__Aim of the task__
Reproduce, exactly and in full, only the lines below from the one containing "injection Hm as" through the one containing "(forall a, steady".

__Records supplied__
(* ===== verification/Relay.v ===== *)
(** * cmd/omg: requests that are passed on

    A hook command reads a request from its standard input and writes it to the
    daemon's socket ([hook commands] of [src/cmd/omg/main.go]). What was decoded
    once is kept by every further round trip, so the daemon handles the request
    that the host has sent. *)

From S2P Require Import Prelude GoStrings GoSort GoValue JsonText JsonPrefix Json JsonValid Protocol Wire.

Section relay.
Context `{FloatLaws} `{JsonErrors}.

(** ** Decoding keeps an invariant *)

Lemma set_members_inv {A} (P : A -> Prop) (fields : list (field A)) ms a a' :
  Forall (fun f => forall k j a a', (k, j) ∈ ms -> P a -> f.2 j a = Some a' -> P a') fields ->
  set_members fields ms a = Some a' -> P a -> P a'.
Proof.
  intros Hf. assert (forall ms', (forall m, m ∈ ms' -> m ∈ ms) -> forall a, P a ->
    set_members fields ms' a = Some a' -> P a') as Hs; [|intros Ha HP; by eapply Hs].
  induction ms' as [|[k j] ms' IH]; intros Hin b Hb; [by intros [= <-]|].
  rewrite set_members_cons. intros (b' & Hset & Hrest)%bind_Some.
  eapply IH; [intros m Hm; apply Hin; by constructor| |exact Hrest].
  revert Hset. unfold set_field. destruct (_ ≫= _) as [[name set]|] eqn:E; [|by intros [= <-]].
  apply bind_Some in E as (i & _ & Hi). pose proof (Forall_lookup_1 _ _ _ _ Hf Hi) as Hi'.
  intros Hset. eapply Hi'; [apply Hin; by constructor|exact Hb|exact Hset].
Qed.

(** A request that a round trip keeps; the values of its objects are at most [D]
    deep. *)
Section steady.
Context (D : nat).
Definition lasting_object (m : object) : Prop := map_Forall (fun k v => valid k /\ lasting D v) m.
Record steady (r : Request) : Prop := mkSteady {
  st_strings : Forall valid [req_RequestID r; req_Provider r; req_Event r; req_Project r; req_CWD r; req_SessionID r];
  st_numbers : int64 (req_Version r) /\ int64 (req_TimeoutMS r);
  st_capabilities : lasting_object (req_Capabilities r);
  st_payload : lasting_object (req_Payload r)
}.

Lemma ParseInt64_int64 t n : ParseInt64 t = Some n -> int64 n.
Proof.
  unfold ParseInt64, int64. intros (m & _ & Hm)%bind_Some. destruct (_ && _) eqn:E; [|done].
  injection Hm as <-. apply andb_prop in E as [?%Z.leb_le ?%Z.leb_le]. done.
Qed.

Lemma into_map_lasting {A} (get : A -> option object) set j a a' :
  settled (S D) j -> lasting_object (default ∅ (get a)) ->
  into_map get set j a = Some a' -> exists m, a' = set m a /\ lasting_object (default ∅ m).
Proof.
  intros Hj Ha. unfold into_map. destruct j as [| | | | |ms]; try done.
  - intros [= <-]. exists None. split; [done|]. apply map_Forall_empty.
  - intros (ms' & Hms & [= <-])%bind_Some. eexists. split; [done|]. cbn [default].
    apply read_members_Forall; [done|]. apply settled_obj_inv in Hj. eapply members_lasting; [|exact Hj|exact Hms].
    apply Forall_forall. intros m _ d v. apply value_of_lasting.
Qed.

(** A setter of a string, a number or an object keeps a request steady. *)
Definition keeps_steady (ms : list (string * json)) (set : setter Request) : Prop :=
  forall k j a a', (k, j) ∈ ms -> steady a -> set j a = Some a' -> steady a'.

Section setters.
Context (ms : list (string * json)) (Hms : forall k j, (k, j) ∈ ms -> settled (S D) j).

Lemma into_string_steady set :
  (forall x a, valid x -> steady a -> steady (set x a)) -> keeps_steady ms (into_string set).
Proof.
  intros Hset k j a a' Hin%Hms Ha. destruct j; try done; [by intros [= <-]|].
  intros [= <-]. apply Hset; [|done]. by destruct Hin as [[= ?] _].
Qed.
Lemma into_int_steady set :
  (forall n a, int64 n -> steady a -> steady (set n a)) -> keeps_steady ms (into_int set).
Proof.
  intros Hset k j a a' Hin%Hms Ha. destruct j; try done; [by intros [= <-]|].
  cbn. intros (n & Hn%ParseInt64_int64 & ->)%fmap_Some. by apply Hset.
Qed.
Lemma into_object_steady get set :
  (forall a, steady a -> lasting_object (get a)) ->
  (forall m a, lasting_object m -> steady a -> steady (set m a)) -> keeps_steady ms (into_object get set).
Proof.
  intros Hget Hset k j a a' Hin%Hms Ha. unfold into_object.
  intros (m & -> & Hm)%into_map_lasting; [|done|by apply Hget]. by apply Hset.
Qed.
End setters.

Lemma set_request_steady ms r r' :
  Forall (fun m => valid m.1 /\ settled (S D) m.2) ms ->
  set_members request_fields ms r = Some r' -> steady r -> steady r'.
Proof.
  intros Hj. apply set_members_inv.
  assert (forall k j, (k, j) ∈ ms -> settled (S D) j) as Hms
    by (intros k j Hk; rewrite Forall_forall in Hj; by apply Hj in Hk as [_ ?]). clear Hj.
  unfold request_fields. repeat (apply Forall_cons_2; [|]); [..|constructor]; cbn [snd];
    first [ apply (into_string_steady ms Hms); intros x [] Hx [Hs Hn Hc Hp]
          | apply (into_int_steady ms Hms); intros n [] Hn' [Hs Hn Hc Hp]
          | apply (into_object_steady ms Hms); [by intros [] []|intros m [] Hm [Hs Hn Hc Hp]] ];
    cbn in *; decompose_Forall_hyps; (split; [by repeat constructor|by destruct_and!|done|done]).
Qed.
End steady.

Lemma max_depth_split : exists D, max_depth = S (S D).
Proof. exists (Nat.pred (Nat.pred max_depth)). vm_compute. reflexivity. Qed.

Lemma decode_steady s r : decode_request s = Ok r -> exists D, max_depth = S (S D) /\ steady D r.
Proof.
  unfold decode_request, Decode, parse. destruct max_depth_split as [D ED]. rewrite ED.
  destruct (parse_value _ s) as [[j rest]|] eqn:Ej; [|done]. apply parse_value_settled in Ej.
  cbn [mbind option_bind]. destruct (into_struct request_fields j zero_request) as [r'|] eqn:Hr; [|done].
  intros [= ->]. exists D. split; [done|].
  assert (steady D zero_request) as Hz by (by split; [repeat constructor|..]).
  destruct j as [| | | | |ms]; try done; cbn [into_struct] in Hr; [by injection Hr as <-|].
  apply settled_obj_inv in Ej. by eapply set_request_steady.
Qed.

(** ** The request that is passed on *)

Section passed_on.
Context (D : nat) (r : Request) (Hr : steady D r).

Lemma steady_wire : wire_request r = r.
Proof.
  destruct Hr as [Hs _ Hc Hp]. clear Hr. destruct r as [v id p e pr c s t ca pa]. cbn in Hs, Hc, Hp.
  unfold valid in Hs. decompose_Forall_hyps. unfold wire_request.
  cbn [req_Version req_RequestID req_Provider req_Event req_Project req_CWD req_SessionID req_TimeoutMS
    req_Capabilities req_Payload].
  assert (forall m, lasting_object D m -> wire_object m = m) as Ho.
  { intros m Hm%lasting_map. destruct Hm as ([= Hm] & _ & _). by unfold wire_object. }
  rewrite (Ho ca), (Ho pa) by done. by f_equal.
Qed.

Lemma steady_encodable : encodable r = true.
Proof.
  destruct Hr as [_ _ Hc%lasting_map Hp%lasting_map]. unfold encodable.
  destruct Hc as (_ & -> & _), Hp as (_ & -> & _). done.
Qed.

Lemma steady_depth : depth (JObj (request_members r)) <= S (S D).
Proof.
  destruct Hr as [_ _ Hc%lasting_map Hp%lasting_map].
  apply depth_obj. unfold request_members.
  assert (forall x, depth (JStr x) <= S D) by (intros; cbn; lia).
  assert (forall x, depth (JNum x) <= S D) by (intros; cbn; lia).
  repeat apply Forall_app_2; try apply unless_empty_Forall; cbn [snd];
    first [ by destruct Hc as (_ & _ & ?) | by destruct Hp as (_ & _ & ?)
          | repeat (apply Forall_cons_2; [cbn [snd]; auto|]); auto ].
Qed.
End passed_on.

(** What a hook command passes on is what it was given: the text that it writes of
    a request it has read is decoded by the daemon, whatever follows it, to that
    very request. *)
Lemma passed_on s req rest :
  decode_request s = Ok req ->
  exists text, writeRequest req = Ok text /\ decode_request (text +:+ rest) = Ok req.
Proof.
  intros (D & ED & Hr)%decode_steady. pose proof (steady_encodable D req Hr) as He.
  pose proof (steady_depth D req Hr) as Hd. rewrite <- ED in Hd.
  exists (print (JObj (request_members req)) +:+ nl). unfold writeRequest, request_text. rewrite He. split; [done|].
  rewrite str_app_assoc, request_text_decodes; [by rewrite (steady_wire D req Hr)|apply Hr..|done|done].
Qed.

(** Of a request that is passed on, a daemon that gets only a part decodes either
    nothing or that request. *)
Lemma passed_on_part s req text n :
  decode_request s = Ok req -> writeRequest req = Ok text ->
  decode_request (str_take n text) = Ok req \/ exists err, decode_request (str_take n text) = Err err.
Proof.
  intros Hs Et. destruct (decode_request (str_take n text)) as [req'|err] eqn:E; [left|right; by eexists].
  destruct (passed_on s req "" Hs) as (text' & Et' & Ht). rewrite Et in Et'. injection Et' as <-.
  rewrite str_app_nil_r in Ht. rewrite <- Ht. revert E. unfold decode_request, Decode.
  destruct (parse (str_take n text)) as [[j r]|] eqn:Ep; [|done].
  rewrite (parse_part text n j r); [|revert Et|exact Ep].
  - cbn [mbind option_bind]. by destruct (into_struct _ _ _).
  - unfold writeRequest, request_text. destruct (encodable req); [|done]. by intros [= <-].
Qed.
End relay.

__Written response__
  injection Hm as <-. apply andb_prop in E as [?%Z.leb_le ?%Z.leb_le]. done.
Qed.

Lemma into_map_lasting {A} (get : A -> option object) set j a a' :
  settled (S D) j -> lasting_object (default ∅ (get a)) ->
  into_map get set j a = Some a' -> exists m, a' = set m a /\ lasting_object (default ∅ m).
Proof.
  intros Hj Ha. unfold into_map. destruct j as [| | | | |ms]; try done.
  - intros [= <-]. exists None. split; [done|]. apply map_Forall_empty.
  - intros (ms' & Hms & [= <-])%bind_Some. eexists. split; [done|]. cbn [default].
    apply read_members_Forall; [done|]. apply settled_obj_inv in Hj. eapply members_lasting; [|exact Hj|exact Hms].
    apply Forall_forall. intros m _ d v. apply value_of_lasting.
Qed.

(** A setter of a string, a number or an object keeps a request steady. *)
Definition keeps_steady (ms : list (string * json)) (set : setter Request) : Prop :=
  forall k j a a', (k, j) ∈ ms -> steady a -> set j a = Some a' -> steady a'.

Section setters.
Context (ms : list (string * json)) (Hms : forall k j, (k, j) ∈ ms -> settled (S D) j).

Lemma into_string_steady set :
  (forall x a, valid x -> steady a -> steady (set x a)) -> keeps_steady ms (into_string set).
Proof.
  intros Hset k j a a' Hin%Hms Ha. destruct j; try done; [by intros [= <-]|].
  intros [= <-]. apply Hset; [|done]. by destruct Hin as [[= ?] _].
Qed.
Lemma into_int_steady set :
  (forall n a, int64 n -> steady a -> steady (set n a)) -> keeps_steady ms (into_int set).
Proof.
  intros Hset k j a a' Hin%Hms Ha. destruct j; try done; [by intros [= <-]|].
  cbn. intros (n & Hn%ParseInt64_int64 & ->)%fmap_Some. by apply Hset.
Qed.
Lemma into_object_steady get set :
  (forall a, steady a -> lasting_object (get a)) ->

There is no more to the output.